▶ Task: Look below for the line containing "s s' /\ Q a s'"; from there through the line containing "gwpe m Q E s.", both lines included, please set down each line exactly and nothing else.

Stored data
━━━━━━

(* ===== verification/TransactionRun.v ===== *)
(** * A save takes a graph from one state to the next

    A save that returns has applied exactly what was staged: the reverse map
    still mirrors the edges, the indexes hold the entries of the new nodes,
    the conflicts are those not written, and a well-typed graph without
    dangling edges is followed by one.  A save that does not return either met
    a failure of the store or refuses for a reason its error states truly. *)
From S2P Require Import Prelude Ieee Model Keys Values Canonical Records KeysCodec GraphKeys Schema Store Chunker Node Tree TreeSpec TreeNodes TreeRead TreeBuild TreeLevels TreeContent TreeBatch Prolly Manifest Diff DiffRun MapDiff Scan ScanRun MapMerge Graph GraphRun CellMerge GraphMerge GraphMergeRun GraphIndex GraphIndexRun Constraints ConstraintsRun Conflicts ConflictsRun MergeValidate MergeValidateRun MergeManifestsRun Transaction TransactionStage TransactionChecks.

#[local] Open Scope nat_scope.

(** ** Operations that may refuse *)

Section refusing.
Context {S : Type} {CS : ChunkStore S}.
Implicit Types (s : S).

(** The operation only adds chunks, and fails only with the store or with an
    error that [E] allows. *)
Definition gwpe {A : Type} (m : st S GraphError A) (Q : A -> S -> Prop) (E : GraphError -> Prop) s : Prop :=
  match m s with
  | (Ok a, s') => extends s s' /\ Q a s'
  | (Err e, s') => extends s s' /\ ((exists e', e = GProlly e' /\ store_failure e') \/ E e)
  end.

Lemma gwpe_gwp {A : Type} (m : st S GraphError A) Q E s : gwp m Q s -> gwpe m Q E s.
Proof. unfold gwp, gwpe. destruct (m s) as [[a|e] s']; [done|]. intros [He Hf]. split; [done|by left]. Qed.

Lemma gwpe_ret {A : Type} (a : A) (Q : A -> S -> Prop) E s : Q a s -> gwpe (st_ret a) Q E s.
Proof. intros H. by apply gwpe_gwp, gwp_ret. Qed.

Lemma gwpe_judged {A : Type} (f : S -> result GraphError A) P E s : judges (f s) P E -> gwpe (st_read f) (fun _ s' => P /\ s' = s) E s.
Proof. unfold judges, gwpe, st_read. destruct (f s); intros H; (split; [done|]); [done|by right]. Qed.

Lemma gwpe_mono {A : Type} (m : st S GraphError A) (Q Q' : A -> S -> Prop) (E E' : GraphError -> Prop) s :
  gwpe m Q E s -> (forall a s', extends s s' -> Q a s' -> Q' a s') -> (forall e, E e -> E' e) -> gwpe m Q' E' s.
Proof.
  unfold gwpe. destruct (m s) as [[a|e] s']; intros [He H] HQ HE; (split; [done|]); [by apply HQ|].
  destruct H as [H|H]; [by left|right; by apply HE].
Qed.

Lemma gwpe_bind {A B : Type} (m : st S GraphError A) (f : A -> st S GraphError B) Q (Q' : B -> S -> Prop) E s :
  gwpe m Q E s -> (forall a s', extends s s' -> Q a s' -> gwpe (f a) Q' E s') -> gwpe (st_bind m f) Q' E s.
Proof.
  unfold gwpe at 1 3, st_bind. destruct (m s) as [[a|e] s']; [|done]. intros [He HQ] H.
  specialize (H a s' He HQ). unfold gwpe in H. destruct (f a s') as [[b|e] s'']; destruct H as [He' H]; (split; [by etrans|done]).
Qed.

━━━━━━

▶ Result for this exercise:
  | (Ok a, s') => extends s s' /\ Q a s'
  | (Err e, s') => extends s s' /\ ((exists e', e = GProlly e' /\ store_failure e') \/ E e)
  end.

Lemma gwpe_gwp {A : Type} (m : st S GraphError A) Q E s : gwp m Q s -> gwpe m Q E s.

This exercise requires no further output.